◆ **Exercise data**:

BEGIN

(** Every run of [handleStopRecording] that comes to an end shows
    exactly one toast and ends by resetting the processing state and the
    duration; a run that waits for a promise that never settles shows no
    toast and leaves the component processing.  No run sends more than
    one request or hands on more than one transcript. *)
Theorem stop_handler_reports_once (a : Awaited) :
  let effects := handleStopRecording a in
  count is_fetch effects <= 1 /\ count is_transcription effects <= 1
  /\ match snd (try_block a) with
     | Hangs => count is_toast effects = 0 /\ ~ In (SetIsProcessing false) effects
     | _ => count is_toast effects = 1 /\ exists before, effects = before ++ finally
     end.
Proof.
  cbv zeta. destruct (try_block_effects a) as (Ht & Hf & Hn & Hp).
  unfold handleStopRecording.
  destruct (try_block a) as [effects c]. cbn [fst snd] in *.
  destruct c; rewrite ?count_app, ?Ht; cbn; repeat split; try lia.
  - now exists effects.
  - exists (effects ++ [Toast (js "Error") (message e) true]). now rewrite <- app_assoc.
  - exact Hp.
Qed.

(** Nothing is sent to the service without audio: a request goes to the
    endpoint only when there is a recorder, its [stopRecording] gave a
    blob with bytes and the conversion resolved; the audio sent is what
    the conversion resolved to, which is neither empty nor holds a
    comma. *)
Theorem request_needs_audio (a : Awaited) (url audio : jsstring) :
  In (Fetch url audio) (handleStopRecording a) ->
  url = endpoint /\ recorder a = true
  /\ (exists blob, stopped a = Resolved blob /\ size blob <> 0
                   /\ Base64.promise
                        (Base64.run conversion_timeout_message (reader a)
                           (Base64.convertBlobToBase64 blob))
                      = Resolved audio)
  /\ audio <> [] /\ ~ In 44%N audio.
Proof.
  intros Hin.
  assert (Htry : In (Fetch url audio) (fst (try_block a))).
  { unfold handleStopRecording in Hin. destruct (try_block a) as [effects c].
    cbn [fst]. destruct c; [| |exact Hin].
    - apply in_app_or in Hin as [H|H]; [exact H|].
      unfold finally in H. cbn in H. intuition discriminate.
    - apply in_app_or in Hin as [H|H]; [exact H|].
      unfold finally in H. cbn in H. intuition discriminate. }
  clear Hin. unfold try_block in Htry.
  destruct (recorder a); cbn [negb] in Htry.
  - assert (Htr : In (Fetch url audio) (fst (transcribe a))).
    { destruct (transcribe a) as [effects c]. cbn [fst] in *.
      apply in_app_or in Htry as [H|H]; [|exact H].
      destruct (interval a); cbn in H; intuition discriminate. }
    clear Htry. unfold transcribe in Htr.
    destruct (stopped a) as [|blob|e]; [destruct Htr| |destruct Htr].
    destruct (Base64.promise _) as [|base64Audio|e] eqn:Hconv;
      [destruct Htr| |destruct Htr].
    assert (Hfetch : Fetch url audio = Fetch endpoint base64Audio).
    { destruct (fetched a base64Audio) as [|r|e]; cbn [fst In] in Htr.
      - destruct Htr as [H|[]]. now symmetry.
      - destruct (handle_response r) as [effects c] eqn:Hr. cbn [fst In] in Htr.
        destruct Htr as [H|H]; [now symmetry|].
        exfalso. revert H. replace effects with (fst (handle_response r)) by now rewrite Hr.
        clear. unfold handle_response.
        destruct (json r) as [|data|e];
          [| destruct (negb (ok r));
             [destruct (match error data with Some _ => _ | None => _ end)
             | destruct (truthy _ && truthy _)] |];
          cbn; intuition discriminate.
      - destruct Htr as [H|[]]. now symmetry. }
    injection Hfetch as -> ->.
    destruct (ConversionFacts.resolved_content _ _ _ _ Hconv) as (Hsize & Hne & Hcomma & _).
    split; [reflexivity|]. split; [reflexivity|].
    split; [now exists blob|]. split; assumption.
  - exfalso. destruct (interval a); cbn in Htry; intuition discriminate.
Qed.

Lemma request_needs_audio_witness :
  let a := exchange (mkBlob [Byte.x01] (js "audio/webm")) "data:audio/webm;base64,AQ=="
             (mkResponse 200%N (Resolved (mkBody (Some (js "hello")) None))) in
  In (Fetch endpoint (js "AQ==")) (handleStopRecording a)
  /\ recorder a = true /\ js "AQ==" <> [] /\ ~ In 44%N (js "AQ==").
Proof.
  cbv zeta.
  assert (Hin : In (Fetch endpoint (js "AQ=="))
                  (handleStopRecording
                     (exchange (mkBlob [Byte.x01] (js "audio/webm"))
                        "data:audio/webm;base64,AQ=="
                        (mkResponse 200%N (Resolved (mkBody (Some (js "hello")) None))))))
    by exact (or_intror (or_intror (or_intror (or_introl eq_refl)))).
  split; [exact Hin|].
  destruct (request_needs_audio _ _ _ Hin) as (_ & H1 & _ & H2 & H3).
  split; [exact H1|]. split; [exact H2 | exact H3].
Defined.

End StopHandlerFacts.

(* ===================================================================== *)
(** ** Facts about the display of the recording time *)
(* ===================================================================== *)

Module RecordingTimeFacts.
Import MicrophoneButton.

Lemma number_digits (d : Decimal.uint) (acc : nat) :
  number acc (digits d) = Some (Nat.of_uint_acc d acc).
Proof.
  revert acc. induction d as [|d IH|d IH|d IH|d IH|d IH|d IH|d IH|d IH|d IH|d IH];
    intros acc; cbn [digits number Nat.of_uint_acc]; [reflexivity|..];
    change ((48 <=? _)%N && (_ <=? 57)%N) with true; cbv iota;
    rewrite IH; do 2 f_equal; rewrite Nat.tail_mul_spec;
    match goal with |- context [N.to_nat ?n] =>
      let v := eval cbv in (N.to_nat n) in change (N.to_nat n) with v end;
    lia.
Qed.

Lemma number_toString (n : nat) : number 0 (toString n) = Some n.
Proof.
  unfold toString. rewrite number_digits.
  change (Nat.of_uint_acc (Nat.to_uint n) 0) with (Nat.of_uint (Nat.to_uint n)).
  now rewrite DecimalNat.Unsigned.of_to.
Qed.

Lemma digits_no_colon (d : Decimal.uint) : ~ In 58%N (digits d).
Proof.
  induction d; cbn [digits In]; [intros [] |..]; intros [H|H];
    (discriminate H || exact (IHd H)).
Qed.

Lemma toString_nonempty (n : nat) : toString n <> [].
Proof.
  unfold toString. pose proof (DecimalNat.Unsigned.of_to n) as Hn.
  destruct (Nat.to_uint n) as [|d|d|d|d|d|d|d|d|d|d] eqn:E; try discriminate.
  cbn in Hn. subst n. discriminate E.
Qed.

END

◆ **Your task**:
Above are the entries. Quote exactly the lines from the one bearing "count is_fetch effects" through the one bearing "intros Hin.".

◆ **Exercise solution**:
  count is_fetch effects <= 1 /\ count is_transcription effects <= 1
  /\ match snd (try_block a) with
     | Hangs => count is_toast effects = 0 /\ ~ In (SetIsProcessing false) effects
     | _ => count is_toast effects = 1 /\ exists before, effects = before ++ finally
     end.
Proof.
  cbv zeta. destruct (try_block_effects a) as (Ht & Hf & Hn & Hp).
  unfold handleStopRecording.
  destruct (try_block a) as [effects c]. cbn [fst snd] in *.
  destruct c; rewrite ?count_app, ?Ht; cbn; repeat split; try lia.
  - now exists effects.
  - exists (effects ++ [Toast (js "Error") (message e) true]). now rewrite <- app_assoc.
  - exact Hp.
Qed.

(** Nothing is sent to the service without audio: a request goes to the
    endpoint only when there is a recorder, its [stopRecording] gave a
    blob with bytes and the conversion resolved; the audio sent is what
    the conversion resolved to, which is neither empty nor holds a
    comma. *)
Theorem request_needs_audio (a : Awaited) (url audio : jsstring) :
  In (Fetch url audio) (handleStopRecording a) ->
  url = endpoint /\ recorder a = true
  /\ (exists blob, stopped a = Resolved blob /\ size blob <> 0
                   /\ Base64.promise
                        (Base64.run conversion_timeout_message (reader a)
                           (Base64.convertBlobToBase64 blob))
                      = Resolved audio)
  /\ audio <> [] /\ ~ In 44%N audio.
Proof.
  intros Hin.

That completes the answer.